DIÁRIO À BEIRA-MAR
DIÁRIO À BEIRA-MAR
Um mundo de fantasias. Em que tudo é real na crença de Elisa, estava registrado. Nas folhas daquele diário. Solitário feito ela. Na vastidão das areias. Quentes e grudentas.
O vento se deslocava. E virava. Com a elegância das brisas do mar. Página por página. Mas Elisa estava a quilômetros de distância delas. Quilômetros de água. Densos e salgados.
Quem a lesse se surpreenderia com os parágrafos. Maciços de silêncio. Como se houvesse algo importante por ser dito. Algo que ficava perdido. Em meio à descrição dos fatos.
Histórias de uma vida. Onde a espera de coisas boas fora, repetidas vezes, em vão.
O que ela não podia imaginar. Estava acontecendo. Alguém a estava lendo. Em plena praia. Deserta à beira-mar.
O som das páginas virando. Lembrava a revoada das gaivotas. Tocando de leve a superfície das águas.
Respingos de reticências molhavam os olhos. Do curioso anônimo. Ela também era uma anônima. Ninguém ouvira falar de Elisa. Elisa de quê? De nada. E de todas as dores.
E ele inciou a leitura. Onde as palavras se movimentavam. Como se fossem mexilhões. Buscando abrigo nos buracos da areia.
No amontoado dos trechos. Tal qual conchas quebradas. A interpretação dos fatos. Ficava por conta do leitor. E eram inúmeras!
As páginas estavam surradas pelo tempo. E eram como roupas usadas. E encardidas.
O movimento dos lábios era vigiado. Atentamente. Pelo espanto dos olhos.
Passaram-se vários minutos. Mas a página não havia sido virada.
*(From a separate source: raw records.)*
Lemma slice_map {A B} (f : A -> B) (xs : list A) (a b : nat) :
  slice (map f xs) a b = map f (slice xs a b).
Proof. unfold slice. rewrite skipn_map, firstn_map. reflexivity. Qed.

Lemma slice_Forall {A} (P : A -> Prop) (xs : list A) (a b : nat) :
  Forall P xs -> Forall P (slice xs a b).
Proof.
  intro H. apply Forall_forall. intros x Hx.
  apply (proj1 (Forall_forall _ _) H). unfold slice in Hx.
  rewrite <- (firstn_skipn a xs). apply in_or_app. right.
  rewrite <- (firstn_skipn (b - a) (skipn a xs)). apply in_or_app. left.
  exact Hx.
Qed.

(** One window of the normalisation loop. *)
Lemma stochWindow (rs : list Q) (period i : nat) (flat : num)
      (post : num -> num) (a b : Q) :
  (1 <= period)%nat -> allWithin 0 100 rs ->
  (period <= i < length rs)%nat ->
  within a b flat ->
  (forall x, 0 <= x <= 1 -> within a b (post (Fin x))) ->
  exists v,
    (let sl := slice (map Fin rs) (i - period + 1) (i + 1) in
     if (length sl =? 0)%nat then [] else
     let min := minList sl in
     let max := maxList sl in
     let current := at_ (map Fin rs) i in
     if max .== min then [flat]
     else [post ((current .- min) ./ (max .- min))])
    = [Fin v]
    /\ a <= v <= b.
Proof.
  intros Hp All Hi Hflat Hpost. cbv zeta. rewrite slice_map.
  assert (Ls : length (slice rs (i - period + 1) (i + 1)) = period).
  { unfold slice. rewrite length_firstn, length_skipn. lia. }
  rewrite length_map, Ls.
  assert (Z : (period =? 0)%nat = false) by (apply Nat.eqb_neq; lia).
  rewrite Z.
  destruct (nth_error_in_range rs i) as (c & Ec); [lia|].
  assert (Ic : In c (slice rs (i - period + 1) (i + 1))).
  { apply (nth_error_In _ (period - 1)). unfold slice.
    rewrite nth_error_firstn.
    assert (B : (period - 1 <? i + 1 - (i - period + 1))%nat = true)
      by (apply Nat.ltb_lt; lia).
    rewrite B, nth_error_skipn.
    replace (i - period + 1 + (period - 1))%nat with i by lia.
    exact Ec. }
  destruct (slice rs (i - period + 1) (i + 1)) as [|y ys] eqn:S;
    [destruct Ic|].
  destruct (minList_Fin y ys) as (mn & Emin & Imin & Amin).
  destruct (maxList_Fin y ys) as (mx & Emax & Imax & Amax).
  rewrite Emin, Emax. cbn [Js.eq].
  assert (Lc : mn <= c) by exact (proj1 (Forall_forall _ _) Amin _ Ic).
  assert (Uc : c <= mx) by exact (proj1 (Forall_forall _ _) Amax _ Ic).
  destruct (Qeq_bool mx mn) eqn:Q.
  - destruct flat as [f| | |]; try contradiction.
    exists f. split; [reflexivity|exact Hflat].
  - apply Qeqb_neq in Q.
    assert (Pos : 0 < mx + - mn).
    { destruct (Qlt_le_dec mn mx) as [L|G]; [lra|].
      exfalso. apply Q. lra. }
    unfold at_. rewrite nth_error_map, Ec.
    cbn [option_map toNum Js.sub Js.neg Js.add Js.div].
    assert (Nz : Qeq_bool (mx + - mn) 0 = false) by (apply Qeqb_neq; lra).
    rewrite Nz.
    assert (R : 0 <= (c + - mn) / (mx + - mn) <= 1).
    { split; [apply Qle_shift_div_l|apply Qle_shift_div_r]; lra. }
    specialize (Hpost _ R).
    destruct (post (Fin ((c + - mn) / (mx + - mn)))) as [v| | |];
      try contradiction.
    exists v. split; [reflexivity|exact Hpost].
Qed.

Lemma stochLoop_shape (rs : list Q) (period : nat) (flat : num)
      (post : num -> num) (a b : Q) :
  (1 <= period)%nat -> allWithin 0 100 rs ->
  within a b flat ->
  (forall x, 0 <= x <= 1 -> within a b (post (Fin x))) ->
  exists ss,
    stochLoop (map Fin rs) period flat post = map Fin ss
    /\ length ss = (length rs - period)%nat /\ allWithin a b ss.
Proof.
  intros Hp All Hflat Hpost. unfold stochLoop. rewrite length_map.
  assert (G : forall js,
             Forall (fun i => (period <= i < length rs)%nat) js ->
             exists ss,
               flat_map
                 (fun i =>
                    let sl := slice (map Fin rs) (i - period + 1) (i + 1) in
                    if (length sl =? 0)%nat then [] else
                    let min := minList sl in
                    let max := maxList sl in
                    let current := at_ (map Fin rs) i in
                    if max .== min then [flat]
                    else [post ((current .- min) ./ (max .- min))])
                 js
               = map Fin ss
               /\ length ss = length js /\ allWithin a b ss).
  { induction js as [|j js IH]; intro Hjs.
    - exists []. repeat split. constructor.
    - inversion Hjs as [|? ? Hj Hrest]; subst.
      destruct (IH Hrest) as (ss & E & L & A).
      destruct (stochWindow rs period j flat post a b Hp All Hj Hflat Hpost)
        as (v & Ev & Hv).
      exists (v :: ss). cbv zeta in E, Ev. cbn [flat_map]. cbv zeta.
      rewrite Ev, E.
      split; [reflexivity|]. split; [cbn [length]; lia|].
      constructor; assumption. }
  destruct (G (seq period (length rs - period))) as (ss & E & L & A).
  { apply Forall_forall. intros i Hi. apply in_seq in Hi. lia. }
  exists ss. split; [exact E|]. split; [rewrite L; apply length_seq|exact A].
Qed.

(** [smooth(arr, 3)] of values between 0 and 1. *)
Lemma smooth_shape (ss : list Q) :
  allWithin 0 1 ss ->
  exists ks,
    smooth (map Fin ss) 3 = map Fin ks
    /\ length ks = (length ss + 1 - 3)%nat /\ allWithin 0 100 ks.
Proof.
  intro All. unfold smooth. rewrite length_map.
  assert (G : forall js,
             Forall (fun i => (3 <= i <= length ss)%nat) js ->
             exists ks,
               map (fun i => Js.sum (slice (map Fin ss) (i - 3) i)
                             ./ ofNat 3 .* Fin 100) js
               = map Fin ks
               /\ length ks = length js /\ allWithin 0 100 ks).
  { induction js as [|j js IH]; intro Hjs.
    - exists []. repeat split. constructor.
    - inversion Hjs as [|? ? Hj Hrest]; subst.
      destruct (IH Hrest) as (ks & E & L & A).
      destruct (mean_bounds (slice ss (j - 3) j) 0 1 3) as (m & Em & Hm).
      + apply slice_Forall. exact All.
      + unfold slice. rewrite length_firstn, length_skipn. lia.
      + lia.
      + exists ((m * 100) :: ks). cbn [map]. rewrite E, slice_map, Em.
        split; [reflexivity|]. split; [cbn [length]; lia|].
        constructor; [lra|exact A]. }
  destruct (G (seq 3 (length ss + 1 - 3))) as (ks & E & L & A).
  { apply Forall_forall. intros i Hi. apply in_seq in Hi. lia. }
  exists ks. split; [exact E|]. split; [rewrite L; apply length_seq|exact A].
Qed.

Lemma percent_shape (ks : list Q) :
  allWithin 0 100 ks ->
  exists ds,
    map (fun v => v ./ Fin 100) (map Fin ks) = map Fin ds
    /\ length ds = length ks /\ allWithin 0 1 ds.
Proof.
  intro All. exists (map (fun k => k / 100) ks).
  rewrite !map_map. split; [reflexivity|].
  split; [apply length_map|].
  apply Forall_forall. intros d Hd. apply in_map_iff in Hd.
  destruct Hd as (k & <- & Hk).
  assert (0 <= k <= 100) by exact (proj1 (Forall_forall _ _) All _ Hk).
  split; [apply Qle_shift_div_l|apply Qle_shift_div_r]; lra.
Qed.

Lemma fromEnd_within (xs : list Q) (a b : Q) :
  allWithin a b xs -> (1 <= length xs)%nat ->
  exists x, fromEnd (map Fin xs) 0 = Some (Fin x) /\ a <= x <= b.
Proof.
  intros All L. unfold fromEnd. rewrite length_map.
  assert (B : (0 <? length xs)%nat = true) by (apply Nat.ltb_lt; lia).
  rewrite B. apply nth_error_map_Fin; [exact All|lia].
Qed.


(** ** Hybrid scanner: a flat market *)

Module HybridFlat.
Import HybridScannerService.

Lemma Forall_eq_repeat {A} (x : A) (l : list A) :
  Forall (fun y => y = x) l -> l = repeat x (length l).
Proof.
  induction 1 as [|y rest Hy Hrest IH]; [reflexivity|].
  cbn [length repeat]. rewrite Hy, <- IH. reflexivity.
Qed.

Lemma allWithin_repeat (p : Q) (n : nat) : allWithin p p (repeat p n).
Proof.
  apply Forall_forall. intros x Hx. apply repeat_spec in Hx. subst x.
  split; lra.
Qed.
O vento se fortalecia. E forçava a virada da página.
Não era nada comum. Alguém estar ali. De joelhos na areia. Interceptando a passagem do vento. Com um diário nas mãos.
Uma cena diferente. Nada cotidiana. Nada normal.
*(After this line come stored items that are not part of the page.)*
(** C1.  The schema with database [{$id: "db1", name: "Main DB"}] under
    the default configuration: the table body computed for the database
    holds the entry [MAIN_DB: 'db1'], but the constants section of the
    output is the two flags printed as [true], and the output of the run
    holds neither the entry nor the table.  The entry appears only when the
    flag is present and nullish.  The section is the same for every
    schema object. *)
Theorem default_run_prints_flags_for_constant_tables :
  IDConstantsGenerator.generateDatabaseConstants [Samples.mainDb]
      (IDConstantsGenerator.merge IDConstantsGenerator.DEFAULT_CONFIG
         TypesGenerator.DEFAULT_ID_CONSTANTS_CONFIG)
    = "  /** Database ID for Main DB */" ++ nl ++ "  MAIN_DB: 'db1',"
  /\ IDConstantsGenerator.generateIDConstants Samples.schema
       TypesGenerator.DEFAULT_ID_CONSTANTS_CONFIG
     = Return (nl ++ "      true" ++ nl ++ nl ++ "      true" ++ nl ++ "    ")
  /\ (forall o : InputConfig,
        IDConstantsGenerator.generateIDConstants (ParsedObject o)
          TypesGenerator.DEFAULT_ID_CONSTANTS_CONFIG
        = Return (nl ++ "      true" ++ nl ++ nl ++ "      true" ++ nl ++ "    "))
  /\ returns (TypesGenerator.generate Samples.defaultConfig
                (Samples.environment Samples.schema)) = true
  /\ outputIncludes "MAIN_DB: 'db1'"
       (TypesGenerator.generate Samples.defaultConfig
          (Samples.environment Samples.schema)) = false
  /\ outputIncludes "DATABASE_IDS"
       (TypesGenerator.generate Samples.defaultConfig
          (Samples.environment Samples.schema)) = false
  /\ outputIncludes "MAIN_DB: 'db1'"
       (IDConstantsGenerator.generateIDConstants Samples.schema
          {| IDConstantsGenerator.generateDatabaseConstantsFlag := Some None;
             IDConstantsGenerator.generateCollectionConstantsFlag := None;
             IDConstantsGenerator.constantPrefix := None;
             IDConstantsGenerator.constantSuffix := None;
             IDConstantsGenerator.namingTransform := None;
             IDConstantsGenerator.includeComments := None |}) = true.
Proof.
  repeat split; try (vm_compute; reflexivity).
Qed.

(** C2 (as amended).  For the collection "Users" with the required enum
    attribute "role" over "admin" and "member": the attribute's interface
    field is [role: "admin" | "member";] with no optionality marker, and
    whenever enum generation is enabled (with the pascal key naming, which
    is the default), the enum section is the declaration of an enum named
    [UserRole] (the collection name loses its plural "s") with members
    [ADMIN = "admin"] and [MEMBER = "member"].  The default run's output
    holds both. *)
Theorem users_role_field_and_enum :
  forall config : EnumGenerator.EnumGenerationConfig,
    truthy (EnumGenerator.generateEnums
              (EnumGenerator.merge EnumGenerator.DEFAULT_CONFIG config)) = true ->
    EnumGenerator.namingStrategy
      (EnumGenerator.merge EnumGenerator.DEFAULT_CONFIG config) = Some EnumGenerator.pascal ->
    InterfaceGenerator.generateAttributeDefinition Samples.role
      = Return ("  /** Possible values: admin, member */" ++ nl
                ++ "  role: " ++ dq ++ "admin" ++ dq ++ " | " ++ dq ++ "member" ++ dq ++ ";")
    /\ EnumGenerator.enumDefinitions
         (EnumGenerator.generateEnumDefinitions [Samples.users] config)
       = nl ++ "/**" ++ nl
         ++ " * Enum representing UserRole" ++ nl
         ++ " * Provides type-safe representation of possible values" ++ nl
         ++ " */" ++ nl
         ++ "export enum UserRole {" ++ nl
         ++ "  /** Represents the admin option */" ++ nl
         ++ "  ADMIN = " ++ dq ++ "admin" ++ dq ++ "," ++ nl
         ++ "  /** Represents the member option */" ++ nl
         ++ "  MEMBER = " ++ dq ++ "member" ++ dq ++ nl
         ++ "}" ++ nl
    /\ outputIncludes ("  role: " ++ dq ++ "admin" ++ dq ++ " | " ++ dq ++ "member" ++ dq ++ ";")
         (TypesGenerator.generate Samples.defaultConfig
            (Samples.environment Samples.schema)) = true
    /\ outputIncludes "role?"
         (TypesGenerator.generate Samples.defaultConfig
            (Samples.environment Samples.schema)) = false
    /\ outputIncludes ("export enum UserRole {")
         (TypesGenerator.generate Samples.defaultConfig
            (Samples.environment Samples.schema)) = true.
Proof.
  intros [[[ | ] | ] union [[ | | ] | ]] He Hn;
    try discriminate He; try discriminate Hn;
    repeat split; destruct union as [[ | ] | ]; vm_compute; reflexivity.
Qed.

Lemma users_role_field_and_enum_witness :
  EnumGenerator.enumDefinitions
    (EnumGenerator.generateEnumDefinitions [Samples.users] EnumGenerator.DEFAULT_CONFIG)
  = nl ++ "/**" ++ nl
    ++ " * Enum representing UserRole" ++ nl
    ++ " * Provides type-safe representation of possible values" ++ nl
    ++ " */" ++ nl
    ++ "export enum UserRole {" ++ nl
    ++ "  /** Represents the admin option */" ++ nl
    ++ "  ADMIN = " ++ dq ++ "admin" ++ dq ++ "," ++ nl
    ++ "  /** Represents the member option */" ++ nl
    ++ "  MEMBER = " ++ dq ++ "member" ++ dq ++ nl
    ++ "}" ++ nl.
Proof.
  apply (users_role_field_and_enum EnumGenerator.DEFAULT_CONFIG); reflexivity.
Defined.

(** C2 as stated fails: no enum named [UsersRole] is generated. *)
Lemma users_role_enum_is_not_UsersRole :
  includes "UsersRole"
    (EnumGenerator.enumDefinitions
       (EnumGenerator.generateEnumDefinitions [Samples.users] EnumGenerator.DEFAULT_CONFIG))
    = false
  /\ outputIncludes "UsersRole"
       (TypesGenerator.generate Samples.defaultConfig
          (Samples.environment Samples.schema)) = false.
Proof.
  split; vm_compute; reflexivity.
Qed.

(** C8.  [convertToTSType] strips the trailing "s" after the segments are
    capitalised and joined, not before the split.  For most names the two
    orders agree; for "users_" and "s" they do not: the converter names
    [User] and [S] where the order of the claim, which is also the order of
    [generateInterfaceName], gives [Users] and the empty name. *)
Theorem related_type_name_strips_after_join :
  TypeConverter.relatedTypeName "users_" = "User"
  /\ specRelatedTypeName "users_" = "Users"
  /\ InterfaceGenerator.generateInterfaceName "users_" None None = "Users"
  /\ TypeConverter.convertToTSType
       (Samples.relationship "owner" "users_" (Some "oneToMany") (Some "parent")) None
     = Return "User[]"
  /\ TypeConverter.relatedTypeName "s" = "S"
  /\ specRelatedTypeName "s" = ""
  /\ InterfaceGenerator.generateInterfaceName "s" None None = ""
  /\ TypeConverter.relatedTypeName "users" = specRelatedTypeName "users".
Proof.
  repeat split.
Qed.

End Examples.

(* ================================================================== *)
(** ** Errors of the pipeline *)

Section PipelineErrors.
Import JS.
Import Schema.
Import TypesGenerator.

Lemma handleGenerationError_carries_message (cause : Thrown) :
  exists prefix,
    handleGenerationError cause = GeneratorError (prefix ++ messageOf cause).
Proof.
  destruct cause as [m | m | t].
  - exists "". reflexivity.
  - eexists. reflexivity.
  - eexists. reflexivity.
Qed.

Lemma generate_catches (config : TypeGeneratorConfig) (env : Environment) (cause : Thrown) :
  generateBody (constructor config) env = Throw cause ->
  generate config env = Throw (handleGenerationError cause).
Proof.
  intros H. unfold generate, tryCatch. rewrite H. reflexivity.
Qed.

Lemma reduce_stops_at_throw (before after : list TypeTransformer) (t : TypeTransformer)
  (context : TransformContext) (cause : Thrown) :
  forall types types',
    reduce before context types = Return types' ->
    t types' context = Throw cause ->
    reduce (before ++ t :: after)%list context types = Throw cause.
Proof.
  induction before as [ | t0 before IH]; intros types types' Hb Ht; simpl in *.
  - injection Hb as <-. rewrite Ht. reflexivity.
  - destruct (t0 types context) as [types0 | e]; simpl in *.
    + eapply IH; eassumption.
    + discriminate Hb.
Qed.

(** C5 (as amended).  Every error of a run surfaces as a [GeneratorError]
    that carries the cause's message, in all three stages.  A failure to
    load surfaces as [GeneratorError] "Failed to read or parse input
    configuration: <cause>".  An error thrown while generating surfaces
    through [handleGenerationError].  An error thrown by a user-supplied
    transformer is inside the same [try] block: it too surfaces through
    [handleGenerationError], unchanged if it is a [GeneratorError] and
    otherwise wrapped as [GeneratorError] "Unexpected error during type
    generation: <cause>". *)
Theorem generate_wraps_errors_of_every_stage :
  forall (config : TypeGeneratorConfig) (env : Environment),
    (forall cause,
       generateBody (constructor config) env = Throw cause ->
       exists prefix,
         generate config env = Throw (GeneratorError (prefix ++ messageOf cause)))
    /\
    (forall cause,
       validateConfiguration (constructor config) = Return tt ->
       load env (show (inputPath (constructor config))) = Throw cause ->
       generate config env =
         Throw (GeneratorError
                  ("Failed to read or parse input configuration: " ++ messageOf cause)))
    /\
    (forall parsed collections cause,
       validateConfiguration (constructor config) = Return tt ->
       load env (show (inputPath (constructor config))) = Return parsed ->
       extractProcessableCollections parsed = Return collections ->
       generateInitialTypes (constructor config) env collections parsed = Throw cause ->
       generate config env = Throw (handleGenerationError cause))
    /\
    (forall parsed collections types (before after : list TypeTransformer) t types' cause,
       validateConfiguration (constructor config) = Return tt ->
       load env (show (inputPath (constructor config))) = Return parsed ->
       extractProcessableCollections parsed = Return collections ->
       generateInitialTypes (constructor config) env collections parsed = Return types ->
       transformers (constructor config) = Some (before ++ t :: after)%list ->
       reduce before
         {| contextInputConfig := parsed; contextCollections := collections |} types
         = Return types' ->
       t types' {| contextInputConfig := parsed; contextCollections := collections |}
         = Throw cause ->
       generate config env = Throw (handleGenerationError cause)
       /\ exists prefix,
            handleGenerationError cause = GeneratorError (prefix ++ messageOf cause)).
Proof.
  intros config env. split; [ | split; [ | split]].
  - intros cause H. rewrite (generate_catches _ _ _ H).
    destruct (handleGenerationError_carries_message cause) as [prefix ->].
    exists prefix. reflexivity.
  - intros cause Hv Hl.
    apply (generate_catches config env
             (GeneratorError
                ("Failed to read or parse input configuration: " ++ messageOf cause))).
    unfold generateBody, readInputConfiguration. rewrite Hv, Hl. reflexivity.
  - intros parsed collections cause Hv Hl Hx Hg.
    apply generate_catches.
    unfold generateBody, readInputConfiguration. rewrite Hv, Hl. cbn [bind].
    rewrite Hx. cbn [bind]. rewrite Hg. reflexivity.
  - intros parsed collections types before after t types' cause Hv Hl Hx Hg Ht Hb Hc.
    split; [ | apply handleGenerationError_carries_message].
    apply generate_catches.
    unfold generateBody, readInputConfiguration. rewrite Hv, Hl. cbn [bind].
    rewrite Hx. cbn [bind]. rewrite Hg. cbn [bind].
    unfold applyCustomTransformations. rewrite Ht.
    rewrite (reduce_stops_at_throw before after t _ cause types types' Hb Hc).
    reflexivity.
Qed.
Havia um trecho. Importante naquele texto?
O vento se enfurecia. Não havia mais ninguém. Ali. Nos arredores. Apenas a voz. Do vento. Suspendendo a respiração. Parada. Do desconhecido leitor.
Seus cabelos agitados. Desalinhavam a história. Desfilavam interrogações. Espantavam exclamações.
O que a história não deixava revelar?
Ele jamais saberia.
Elisa estava a quilômetros de distância. Naquelas águas. Nem quentes. Nem frias. Mas extensas. E profundas. O suficiente.